__Problem statement__: Use the entries below and reproduce exactly the lines from the one containing "let g1 := set_error_messages" down to the one containing "let '(g1, ok)", both of them included.

++++ Listed records ++++

Definition set_baud_rate (v : speed_t) (g : BMP280Gui) : BMP280Gui :=
  mkGui (fd g) (history g) (filename g) (last_save g) (error_messages g)
    (persistent_errors g) (last_error_time g) (last_reconnect_attempt g)
    (reconnect_attempts g) v (save_interval g) (csv_delimiter g)
    (paused g) (serial_buffer g) (serial_buf_pos g).

Definition set_csv_delimiter (v : ascii) (g : BMP280Gui) : BMP280Gui :=
  mkGui (fd g) (history g) (filename g) (last_save g) (error_messages g)
    (persistent_errors g) (last_error_time g) (last_reconnect_attempt g)
    (reconnect_attempts g) (baud_rate g) (save_interval g) v
    (paused g) (serial_buffer g) (serial_buf_pos g).

Definition set_paused (v : bool) (g : BMP280Gui) : BMP280Gui :=
  mkGui (fd g) (history g) (filename g) (last_save g) (error_messages g)
    (persistent_errors g) (last_error_time g) (last_reconnect_attempt g)
    (reconnect_attempts g) (baud_rate g) (save_interval g) (csv_delimiter g)
    v (serial_buffer g) (serial_buf_pos g).

Definition set_serial (buf : list ascii) (pos : Z) (g : BMP280Gui) : BMP280Gui :=
  mkGui (fd g) (history g) (filename g) (last_save g) (error_messages g)
    (persistent_errors g) (last_error_time g) (last_reconnect_attempt g)
    (reconnect_attempts g) (baud_rate g) (save_interval g) (csv_delimiter g)
    (paused g) buf pos.

(** ** The environment

    What one call observes of the outside world.  The clock is read
    once per call. *)

Inductive read_outcome : Type :=
| read_bytes (data : text)       (* the bytes waiting on the line *)
| read_error (eagain : bool).    (* [-1], [errno == EAGAIN] or not *)

Record world : Type := mkWorld {
  now : Z;                                         (* [time(nullptr)] *)
  path_exists : text -> bool;                      (* [std::filesystem::exists] *)
  open_port : text -> speed_t -> N + text;         (* descriptor, or [what()] *)
  select_ready : Z;                                (* result of [select] *)
  incoming : read_outcome;                         (* what [read] meets *)
  strerror : text;                                 (* [strerror(errno)] *)
  ofstream_opens : bool;                           (* [std::ofstream out(temp_path)] *)
  write_limit : nat;                               (* bytes the disk accepts *)
  rename_what : option text;                       (* [what()] if [rename] throws *)
  ifstream_opens : bool                            (* [std::ifstream in(path)] *)
}.

(** The files under the working directory, each named by the text of
    its path: two texts are two files.  The file [logs/errors.log], to
    which [add_error] appends, is not among them. *)
Definition files : Type := text -> option text.

Fixpoint text_eqb (a b : text) : bool :=
  match a, b with
  | [], [] => true
  | x :: a', y :: b' => Ascii.eqb x y && text_eqb a' b'
  | _, _ => false
  end.

Definition write_file (path content : text) (fs : files) : files :=
  fun p => if text_eqb p path then Some content else fs p.

Definition remove_file (path : text) (fs : files) : files :=
  fun p => if text_eqb p path then None else fs p.

(** ** Error reporting *)

(** [add_error]: both lists keep their five most recent entries.  The
    line appended to [logs/errors.log] is left out: the function is
    modelled by what it does to the application object. *)
Definition push_capped (msg : text) (l : list text) : list text :=
  (if (5 <=? length l)%nat then drop 1 l else l) ++ [msg].

Definition add_error (msg : text) (persistent : bool) (t : Z) (g : BMP280Gui) : BMP280Gui :=
  let g1 := set_error_messages (push_capped msg (error_messages g)) g in
  let g2 := if persistent
            then set_persistent_errors (push_capped msg (persistent_errors g1)) g1
            else g1 in
  set_last_error_time t g2.

(** ** Serial link *)

Definition prefixes : list text := [chars "/dev/ttyACM"; chars "/dev/ttyUSB"].

(** [std::to_string(i)] for an [int]. *)
Definition to_string_int (i : Z) : text := Stream.put_long i.

Definition candidate_ports : list text :=
  prefix ← prefixes; i ← seqZ 0 10; [prefix ++ to_string_int i].

Definition find_serial_port (w : world) : option text :=
  List.find (path_exists w) candidate_ports.

Definition open_serial (port : text) (baud : speed_t) (w : world) (g : BMP280Gui)
    : BMP280Gui * bool :=
  match open_port w port baud with
  | inl d => (set_fd (Z.of_N d) g, true)
  | inr what => (set_fd (-1) (add_error what true (now w) g), false)
  end.

(** The loop of [try_reconnect] over the candidate baud rates. *)
Fixpoint try_baud_rates (bauds : list speed_t) (port : text) (w : world) (g : BMP280Gui)
    : BMP280Gui :=
  match bauds with
  | [] =>
      add_error (chars "Failed to reconnect to " ++ port ++ chars " with any baud rate")
        true (now w) g
  | baud :: bauds' =>
      let '(g1, ok) := open_serial port baud w g in
      if ok then
        set_reconnect_attempts 0
          (set_error_messages [] (set_persistent_errors [] (set_baud_rate baud g1)))
      else try_baud_rates bauds' port w g1
  end.

(** Whether a call of [try_reconnect] gets past its two guards. *)
Definition reconnect_due (w : world) (g : BMP280Gui) : bool :=
  negb ((negb (fd g =? -1)) || (max_reconnect_attempts <=? reconnect_attempts g))
  && negb (now w - last_reconnect_attempt g <? RECONNECT_TIMEOUT).

Definition try_reconnect (w : world) (g : BMP280Gui) : BMP280Gui :=
  if (negb (fd g =? -1)) || (max_reconnect_attempts <=? reconnect_attempts g) then g
  else if now w - last_reconnect_attempt g <? RECONNECT_TIMEOUT then g
  else
    let g1 := set_reconnect_attempts (reconnect_attempts g + 1)
                (set_last_reconnect_attempt (now w) g) in
    match find_serial_port w with
    | None => add_error (chars "No serial port available") true (now w) g1
    | Some port => try_baud_rates [B9600; B115200] port w g1
    end.

(** ** Line parsing *)

(** The suffix of [s] that starts at its first character satisfying [p]:
    [s.substr(s.find_first_of(...))]. *)
Fixpoint from_first_of (p : ascii -> bool) (s : text) : option text :=
  match s with
  | [] => None
  | c :: s' => if p c then Some s else from_first_of p s'
  end.

(** A character of ["-0123456789"]. *)
Definition number_start (c : ascii) : bool := (code c =? 45) || Libc.isdigit c.

Definition parse_value (line : text) : option float :=
  match from_first_of number_start line with
  | None => None
  | Some sub =>
      match Libc.stof sub with
      | Ret v => Some v
      | _ => None
      end
  end.

Fixpoint is_prefix (p s : text) : bool :=
  match p, s with
  | [], _ => true
  | a :: p', c :: s' => Ascii.eqb a c && is_prefix p' s'
  | _ :: _, [] => false
  end.

(** [hay.find(needle) != npos] *)
Fixpoint contains (needle hay : text) : bool :=
  is_prefix needle hay ||
  match hay with
  | [] => false
  | _ :: hay' => contains needle hay'
  end.

Definition temp_in_range (v : float) : bool :=
  F32.geb v (F32.of_int (-40)) && F32.leb v (F32.of_int 85).

Definition press_in_range (v : float) : bool :=
  F32.geb v (F32.of_int 300) && F32.leb v (F32.of_int 1100).

(** The four locals of [read_serial] that [process_line] updates. *)
Record reading : Type := mkReading {
  temp : float;
  press : float;
  got_temp : bool;
  got_press : bool
}.

Definition no_reading : reading := mkReading F32.zero F32.zero false false.

(** What a line contributes: a temperature, a pressure, a rejected value
    or nothing. *)
Inductive line_kind : Type :=
| temp_line (v : float)
| bad_temp_line (v : float)
| press_line (v : float)
| bad_press_line (v : float)
| other_line.

Definition classify (line : text) : line_kind :=
  match (if contains (chars "Temp") line then parse_value line else None) with
  | Some value => if temp_in_range value then temp_line value else bad_temp_line value
  | None =>
      match (if contains (chars "Pres") line then parse_value line else None) with
      | Some value => if press_in_range value then press_line value else bad_press_line value
      | None => other_line
      end
  end.

Definition process_line (line : text) (t : Z) (rg : reading * BMP280Gui)
    : reading * BMP280Gui :=
  let '(r, g) := rg in
  match classify line with
  | temp_line value => (mkReading value (press r) true (got_press r), g)
  | bad_temp_line value =>
      (r, add_error (chars "Invalid temperature: " ++ to_string_float value) false t g)
  | press_line value => (mkReading (temp r) value (got_temp r) true, g)
  | bad_press_line value =>
      (r, add_error (chars "Invalid pressure: " ++ to_string_float value) false t g)
  | other_line => (r, g)
  end.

++++

__Task answer__:
  let g1 := set_error_messages (push_capped msg (error_messages g)) g in
  let g2 := if persistent
            then set_persistent_errors (push_capped msg (persistent_errors g1)) g1
            else g1 in
  set_last_error_time t g2.

(** ** Serial link *)

Definition prefixes : list text := [chars "/dev/ttyACM"; chars "/dev/ttyUSB"].

(** [std::to_string(i)] for an [int]. *)
Definition to_string_int (i : Z) : text := Stream.put_long i.

Definition candidate_ports : list text :=
  prefix ← prefixes; i ← seqZ 0 10; [prefix ++ to_string_int i].

Definition find_serial_port (w : world) : option text :=
  List.find (path_exists w) candidate_ports.

Definition open_serial (port : text) (baud : speed_t) (w : world) (g : BMP280Gui)
    : BMP280Gui * bool :=
  match open_port w port baud with
  | inl d => (set_fd (Z.of_N d) g, true)
  | inr what => (set_fd (-1) (add_error what true (now w) g), false)
  end.

(** The loop of [try_reconnect] over the candidate baud rates. *)
Fixpoint try_baud_rates (bauds : list speed_t) (port : text) (w : world) (g : BMP280Gui)
    : BMP280Gui :=
  match bauds with
  | [] =>
      add_error (chars "Failed to reconnect to " ++ port ++ chars " with any baud rate")
        true (now w) g
  | baud :: bauds' =>
      let '(g1, ok) := open_serial port baud w g in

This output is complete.